The 136th Guards Uman-Berlin, Apsheron Red Banner Orders of Suvorov, Kutuzov and Bogdan Khmelnitsky Motor Rifle Brigade is a mechanised infantry brigade of the Russian Ground Forces.

On December 1, 1993, the 136th Motor Rifle Brigade was established at Buynaksk, Dagestan. In 1996-97, the brigade was merged with the 204th Guards Motor Rifle Regiment "Uman-Berlin" as the 136th Guards Motor Rifle Brigade.

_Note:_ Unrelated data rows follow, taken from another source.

(* ===== verification/CompactionPick.v ===== *)
(** * Choosing compactions

    Model of the class [Compaction] and of the parts of [VersionSet] that choose what to compact
    ([App/integration/version_set.cpp]): the ranges of the inputs, [PickCompaction],
    [CompactRange], [SetupOtherInputs], and the questions asked while compacting
    ([IsBaseLevelForKey], [ShouldStopBefore], [IsTrivialMove]).

    [Finalize] computes its scores in floating point; its results, and the file that seeks have
    marked, are the record [Hints].  A compaction keeps the address of its input version.
    [None] is a failed assertion or an access out of range. *)
From S2P Require Import Prelude Coding Comparator DbFormat Logging Log Status Filename MemTable Compaction Table VersionEdit Version VersionBuilder VersionSet.
From stdpp Require Import sorting list gmap.

#[local] Open Scope Z_scope.

Definition kExpandedCompactionByteSizeLimit : Z := 25 * kTargetFileSize.
Definition MaxFileSizeForLevel (level : Z) : Z := kTargetFileSize.

(** What [Finalize] and [UpdateStats] leave in a version: whether the score is at least 1, the
    level it belongs to, and the file to compact because of seeks with its level. *)
Record Hints := { size_compaction : bool; compaction_level_ : Z; file_to_compact_ : option (FileMetaData * Z) }.

Definition NeedsCompaction (h : Hints) : bool := size_compaction h || bool_decide (is_Some (file_to_compact_ h)).

Record Compaction := {
  level_ : Z;
  max_output_file_size_ : Z;
  input_version_ : option nat;
  edit_ : VersionEdit;
  inputs0 : list FileMetaData;
  inputs1 : list FileMetaData;
  grandparents_ : list FileMetaData;
  grandparent_index_ : nat;
  seen_key_ : bool;
  overlapped_bytes_ : Z;
  level_ptrs_ : list nat;
}.

Definition Compaction_make (level : Z) : Compaction :=
  {| level_ := level; max_output_file_size_ := MaxFileSizeForLevel level; input_version_ := None; edit_ := VersionEdit_make;
     inputs0 := []; inputs1 := []; grandparents_ := []; grandparent_index_ := 0; seen_key_ := false; overlapped_bytes_ := 0;
     level_ptrs_ := replicate (Z.to_nat kNumLevels) 0%nat |}.

Definition with_inputs (version : option nat) (edit : VersionEdit) (i0 i1 grandparents : list FileMetaData) (c : Compaction) : Compaction :=
  {| level_ := level_ c; max_output_file_size_ := max_output_file_size_ c; input_version_ := version; edit_ := edit;
     inputs0 := i0; inputs1 := i1; grandparents_ := grandparents; grandparent_index_ := grandparent_index_ c; seen_key_ := seen_key_ c;
     overlapped_bytes_ := overlapped_bytes_ c; level_ptrs_ := level_ptrs_ c |}.

Section Pick.
Context (user : Comparator).
Abbreviation icmp := (InternalKeyComparator user).

(** ** Ranges *)

Fixpoint range_loop (smallest0 largest0 : bytes) (inputs : list FileMetaData) : bytes * bytes :=
  match inputs with
  | [] => (smallest0, largest0)
  | f :: inputs =>
      range_loop (if Compare icmp (smallest f) smallest0 <? 0 then smallest f else smallest0)
        (if 0 <? Compare icmp (largest f) largest0 then largest f else largest0) inputs
  end.
Definition GetRange (inputs : list FileMetaData) : option (bytes * bytes) :=
  match inputs with [] => None | f :: inputs => Some (range_loop (smallest f) (largest f) inputs) end.
Definition GetRange2 (i1 i2 : list FileMetaData) : option (bytes * bytes) := GetRange (i1 ++ i2).

(** ** The inputs of a compaction *)

(** The last part of [SetupOtherInputs]: the grandparents and the pointer for the next
    compaction. *)
Definition finish_setup (v : Version) (c : Compaction) (i0 i1 : list FileMetaData) (largest : bytes) (all_start all_limit : bytes)
    (cp : list bytes) : option (Compaction * list bytes) :=
  grandparents ← (if level_ c + 2 <? kNumLevels then GetOverlappingInputs user v (level_ c + 2) (Some all_start) (Some all_limit) else Some (grandparents_ c));
  cp ← update_at (level_ c) (λ _, largest) cp;
  Some (with_inputs (input_version_ c) (SetCompactPointer (level_ c) largest (edit_ c)) i0 i1 grandparents c, cp).

Definition SetupOtherInputs (v : Version) (c : Compaction) (cp : list bytes) : option (Compaction * list bytes) :=
  let level := level_ c in
  let i0 := inputs0 c in
  '(smallest, largest) ← GetRange i0;
  i1 ← GetOverlappingInputs user v (level + 1) (Some smallest) (Some largest);
  '(all_start, all_limit) ← GetRange2 i0 i1;
  match i1 with
  | [] => finish_setup v c i0 i1 largest all_start all_limit cp
  | _ :: _ =>
      expanded0 ← GetOverlappingInputs user v level (Some all_start) (Some all_limit);
      if (zlen i0 <? zlen expanded0) && (TotalFileSize i1 + TotalFileSize expanded0 <? kExpandedCompactionByteSizeLimit) then
        '(new_start, new_limit) ← GetRange expanded0;
        expanded1 ← GetOverlappingInputs user v (level + 1) (Some new_start) (Some new_limit);
        if zlen expanded1 =? zlen i1 then
          '(all_start, all_limit) ← GetRange2 expanded0 expanded1;
          finish_setup v c expanded0 expanded1 new_limit all_start all_limit cp
        else finish_setup v c i0 i1 largest all_start all_limit cp
      else finish_setup v c i0 i1 largest all_start all_limit cp
  end.
Lemma records_hold_snoc rs r us1 us2 : ∀ seq, records_hold seq rs us1 → holds (SetContents r) (seq + Z.of_nat (length us1)) us2 →
  records_hold seq (rs ++ [r]) (us1 ++ us2).
Proof.
  revert us1. induction rs as [|r0 rs IH]; intros us1 seq; simpl.
  - intros -> H. exists us2, []. rewrite Z.add_0_r in H. by rewrite app_nil_r.
  - intros (a & b & -> & H1 & H2) H. exists a, (b ++ us2). rewrite <- app_assoc. split; [done|]. split; [done|]. apply IH; [done|].
    rewrite length_app in H. by rewrite <- Z.add_assoc, <- Nat2Z.inj_add.
Qed.

Section Invariant.
Context {W : Type} (env : ManifestEnv W) (files : W → gmap bytes bytes) `{!ManifestEnvOk env files}.
Context {valid : bytes → Prop} (user : Comparator) `{!ComparatorOk valid user} (dbname_ : bytes).
Context (write_buffer_size : Z) (log_error : Status).

#[local] Abbreviation step := (step env files user dbname_ write_buffer_size log_error).
#[local] Abbreviation run := (run env files user dbname_ write_buffer_size log_error).

(** An update that can be logged and inserted. *)
Definition writable (u : Update) : Prop := insertable valid u ∧ bytes_ok (update_bytes u).

Lemma holds_bytes b seq us : holds b seq us → Forall writable us → bytes_ok (rep_ b).
Proof using Type.
  intros (-> & _) Hw. rewrite !bytes_ok_app. split; [apply EncodeFixed64_ok|]. split; [apply EncodeFixed32_ok|].
  induction Hw as [|u us [_ Hu] _ IH]; [constructor|]. rewrite fmap_cons. apply bytes_ok_app. done.
Qed.

(** The memtable and the log hold the updates [us], numbered from [seq] on. *)
Definition MemLog (d : DBImpl) (w : W) (seq : Z) (us : list Update) : Prop :=
  MemInv valid user (mem_ d) (batch_entries seq us) ∧
  ∃ rs, files w !! LogFileName dbname_ (logfile_number_ d) = Some (layout 0 (log_cut 0 rs)) ∧
    log_ d = layout_end 0 (log_cut 0 rs) ∧ Forall bytes_ok rs ∧ records_hold seq rs us.

(** ** Making room keeps the queue, and the memtable with its log or starts new ones *)

Record room_frame (d : DBImpl) (w : W) (d' : DBImpl) (w' : W) : Prop := {
  rf_queue : writers_ d' = writers_ d ∧ on_stack d' = on_stack d ∧ tmp_batch_ d' = tmp_batch_ d;
  rf_sequence : vs_last_sequence (db_versions_ d') = vs_last_sequence (db_versions_ d);
  rf_data : (∀ seq us, MemLog d w seq us → MemLog d' w' seq us) ∨ (∀ seq, MemLog d' w' seq []);
}.

Lemma room_frame_refl d w : room_frame d w d w.
Proof. split; auto. Qed.

Lemma MaybeSchedule_same h d : writers_ (MaybeScheduleCompaction h d) = writers_ d ∧ on_stack (MaybeScheduleCompaction h d) = on_stack d ∧
  tmp_batch_ (MaybeScheduleCompaction h d) = tmp_batch_ d ∧ mem_ (MaybeScheduleCompaction h d) = mem_ d ∧
  logfile_number_ (MaybeScheduleCompaction h d) = logfile_number_ d ∧ log_ (MaybeScheduleCompaction h d) = log_ d ∧
  db_versions_ (MaybeScheduleCompaction h d) = db_versions_ d.
Proof. unfold MaybeScheduleCompaction. repeat case_match; done. Qed.

Lemma switch_memtable_frame h d w s d' w' : switch_memtable env user dbname_ h d w = Some (s, d', w') →
  writers_ d' = writers_ d ∧ on_stack d' = on_stack d ∧ tmp_batch_ d' = tmp_batch_ d ∧
  vs_last_sequence (db_versions_ d') = vs_last_sequence (db_versions_ d) ∧ ∀ seq, MemLog d' w' seq [].
Proof using All.
  unfold switch_memtable. destruct (negb _); [done|]. cbn [NewFileNumber]. set (name := LogFileName dbname_ _).
  pose proof (me_new (env := env) (files := files) name w) as Hok. pose proof (new_ok (env := base_env env) (files := files) name w) as Hfile.
  destruct (NewWritableFile (base_env env) name w) as [s1 w1] eqn:E. simpl in Hok, Hfile. rewrite Hok. cbn [negb]. intros [= <- <- <-].
  match goal with |- context [MaybeScheduleCompaction h ?d1] => destruct (MaybeSchedule_same h d1) as (H1 & H2 & H3 & H4 & H5 & H6 & H7) end.
  rewrite H1, H2, H3, H7. split; [done|]. split; [done|]. split; [done|]. split; [done|]. intros seq. unfold MemLog. rewrite H4, H5, H6. cbn [mem_ logfile_number_ log_].
  split; [apply MemInv_make|]. exists []. fold name. rewrite Hfile by done. done.
Qed.

Lemma make_room_frame fuel h : ∀ force allow d w r fa d' w',
  make_room env user dbname_ write_buffer_size fuel h force allow d w = Some (r, fa, d', w') → room_frame d w d' w'.
Proof using All.
  induction fuel as [|fuel IH]; intros force allow d w r fa d' w'; cbn [make_room]; [done|].
  destruct (negb (Status_ok (bg_error_ d))); [intros [= _ _ <- <-]; apply room_frame_refl|].
  destruct (NumLevelFiles 0 (db_versions_ d)) as [n|]; cbn [mbind option_bind]; [|done].
  destruct (allow && _); [intros [= _ _ <- <-]; apply room_frame_refl|].
  destruct (if force then _ else _) as [room|]; cbn [mbind option_bind]; [|done].
  destruct room; [intros [= _ _ <- <-]; apply room_frame_refl|].
  destruct (bool_decide (is_Some (imm_ d))); [intros [= _ _ <- <-]; apply room_frame_refl|].
  destruct (_ <=? n); [intros [= _ _ <- <-]; apply room_frame_refl|].
  destruct (switch_memtable _ _ _ _ _ _) as [[[s d1] w1]|] eqn:E; cbn [mbind option_bind]; [|done].
  apply switch_memtable_frame in E as (H1 & H2 & H3 & H4 & H5).
  destruct (negb (Status_ok s)); [intros [= _ _ <- <-]; split; [done|done|by right]|].
  intros [(G1 & G2 & G3) G4 G5]%IH. split; [by rewrite G1, G2, G3|by rewrite G4|]. right. intros seq. destruct G5 as [G5|G5]; [by apply G5, H5|by apply G5].
Qed.

(** ** Forming a group *)

(** A writer waiting in the queue whose call had the updates [us]. *)
Definition waiting (d : DBImpl) (us : list Update) (t : nat) : Prop :=
  ∃ wr, on_stack d !! t = Some wr ∧ w_done wr = false ∧ writer_updates (w_batch wr) = us ∧ ∀ b, w_batch wr = Some b → batch_ok b.

(** The leader [me] has formed a group of itself and [taken], whose updates take the sequence numbers up
    to [n]. *)
Definition leading (us : nat → list Update) (me lw : nat) (tmp : bool) (n : Z) (d : DBImpl) (taken left : list nat) : Prop :=
  let gus := us me ++ mjoin (us <$> taken) in
  let last := vs_last_sequence (db_versions_ d) in
  writers_ d = me :: taken ++ left ∧ lw = last_of me taken ∧ n = last + Z.of_nat (length gus) ∧
  (∃ b, updates me tmp d = Some b ∧ holds b (last + 1) gus) ∧ (tmp = false → holds (tmp_batch_ d) 0 []).

Lemma holds_SetSequence_ok b seq : batch_ok b → is_u 64 seq → batch_ok (SetSequence seq b) ∧ batch_updates (SetSequence seq b) = batch_updates b ∧ holds (SetSequence seq b) seq (batch_updates b).
Proof.
  intros [(q & H) Hs] Hq. pose proof (holds_SetSequence _ _ _ seq H Hq) as H'. split; [|split; [by eapply holds_updates|done]].
  split; [exists seq; by rewrite (holds_updates _ _ _ H')|].
  pose proof H as (Hr & _). pose proof H' as (Hr' & _). unfold ByteSize, zlen in *. rewrite Hr in Hs. rewrite Hr'. rewrite !length_app, !EncodeFixed64_length in *. lia.
Qed.

Lemma same_writer_waiting d d' us t : same_writer (on_stack d !! t) (on_stack d' !! t) → waiting d us t → waiting d' us t.
Proof. intros H (wr & E & H1 & H2 & H3). rewrite E in H. destruct (on_stack d' !! t) as [wr'|] eqn:E'; [|done]. destruct H as (_ & Hb & _ & Hd). exists wr'. rewrite <- Hb, <- Hd. done. Qed.

Lemma same_writer_batch o o' : same_writer o o' → is_Some (o' ≫= w_batch) ↔ is_Some (o ≫= w_batch).
Proof. destruct o as [a|], o' as [b|]; simpl; [|done..]. intros (_ & -> & _). done. Qed.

The 204th Guards Motor Rifle Regiment was transferred to the North Caucasus Military District at some point during the transformation of the 94th Guards Motor Rifle Division, returning from the Group of Soviet Forces in Germany, to become the 74th Guards Motor Rifle Brigade in the Siberian Military District.

On December 21-22, 1997, the Islamic extremist Ibn al-Khattab and his followers attacked the location of the unit in Buynaksk.

Plans from 2018 to upgrade the brigade to division status had apparently not completed by 2022, unlike the 19th Motor Rifle Brigade which was reestablished as a division in 2020.

==War in Ukraine==
The 136th Guards Motor Rifle Brigade conducted combat operations in Luhansk Oblast, Ukraine, in 2014, during the war in Donbas.

The brigade took part in the Russian invasion of Ukraine, operating north-east of Crimea on the southern front. Reportedly, the brigade's chief of staff, Colonel Viktor Ivanovich Isaykin, was killed in the first days of the war.

On 30 September 2024, the brigade was awarded with the honorary designation "Apsheron".

On 5 January 2026, the brigade's commander, Colonel Eric Selimov, was killed in a car crash in occupied Luhansk region.

==Subordinated units==
The brigade comprises, among other units, a tank battalion, three motor rifle battalions, artillery, and engineers.

== Equipment ==

The division's principal vehicles starting with MBTs T-90A, infantry fighting vehicle and armoured personnel carrier are BMP-3, BTR-82A, GAZ Tigr. Self propelled and towed artillery. 9M133 Kornet, 9K114 Shturm-S, 2S3 Akatsiya BM-21 Grad and 2S12 Sani. Anti-Aircraft Missile systems and vehicles include 9A34(35) Strela-10, 2S6M Tunguska, 9A331 Tor-M1 and ZSU-23-4.